Recovering from the Lockdowns


GDP only grew 2.5% y/y in H1. As the pandemic shock has been gradually under control and the start of various economic stabilization policies, the recovery growth in June has lifted the Q2 growth to achieve positive growth at 0.4% y/y, contributing to the path “back to normal”. 

In H1, industrial output rose 3.4% y/y, down 3.1 pps from Q1. In H1, investment growth rate was 6.1% y/y, down 3.2 pps from Q1, but still 1.2 pps faster than 2021. The continuing real estate cooling does not see any time ending.

Pandemic lockdowns suppressed consumption. Retail sales of social consumption goods fell -0.7% y/y, down 4 pps from Q1. Survey data shows Chinese consumers are pessimistic about future income growth putting more constraint on future consumption recovery. In H1, exports rose 13.2% y/y. In June alone, exports rose 22% y/y, accelerating since April, and is an important force lifting economic recovery.

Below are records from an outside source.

(** The second loop refreshes records of the store in place and appends
    the new records no record of the store matches. *)
Lemma mergeLoop_spec (existing newMemories stored added : list Memory)
      (calls : nat) :
  Forall2 (fun e r => kept e r) existing stored ->
  exists stored' calls',
    mergeLoop now existing newMemories (stored ++ added) calls
    = (stored' ++ added
       ++ filter (fun n =>
                    negb (existsb (fun e => streq (mergeKey e) (mergeKey n))
                                  existing))
                 newMemories, calls')
    /\ Forall2 (fun e r => kept e r) existing stored'.
Proof.
  revert stored added calls.
  induction newMemories as [|n rest IH]; intros stored added calls H.
  - exists stored, calls. cbn. now rewrite app_nil_r.
  - cbn [mergeLoop filter].
    destruct (lastIndex (mergeKey n) existing 0) as [index|] eqn:E.
    + rewrite (lastIndex_some _ _ _ _ E). cbn [negb].
      apply lastIndex_bound in E.
      rewrite updateAt_inside
        by (rewrite <- (Forall2_length H); lia).
      apply IH. apply updateAt_kept; [now exists calls | exact H].
    + rewrite (lastIndex_none _ _ _ E). cbn [negb].
      destruct (IH stored (added ++ [n]) calls H) as (s' & c' & Hl & Hk).
      exists s', c'. split; [|exact Hk].
      rewrite <- app_assoc. rewrite Hl. now rewrite <- !app_assoc.
Qed.

Lemma kept_self (existing : list Memory) :
  Forall2 (fun e r => kept e r) existing existing.
Proof.
  induction existing as [|e l IH]; constructor; [|exact IH].
  repeat split. now left.
Qed.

In H1, PPI rose 7.7% y/y. CPI increased 1.7% y/y. Low inflation benefits from the recovery of supply chains, domestically and internationally. However, future inflation pressure is still high. The main financial indicators were loosened somewhat countercyclically. At the end of June, M2 rose 11.4% y/y, up 0.3 pps from May, and up 1.7 pps from Q1, slowly picking up. M1 rose 5.8% y/y, up 1.2 pps from May, and up 1.1 pps from Q1.

China’s unemployment situation is worsening. According to the National Bureau of Statistics, the government official source, China’s youth unemployment rate for ages from 18 to 24 hit an all-time high of 19.3% in June. It was a sharp rise from 18.4% in May and marked a year-on-year increase of 25%. We believe the unemployment might not pose a society crisis. Parents in China usually provide living net. The unemployment leans more to friction cause. For example, many campus recruitments were suspended because of the pandemic.

Government will continue its effort to bring the economic activities to a higher level. However, it seems not necessary for China to stimulate the economy by additional measures. On July 20th, China’s Prime Minister Li Keqiang stated that China will not adopt large stimulus policies.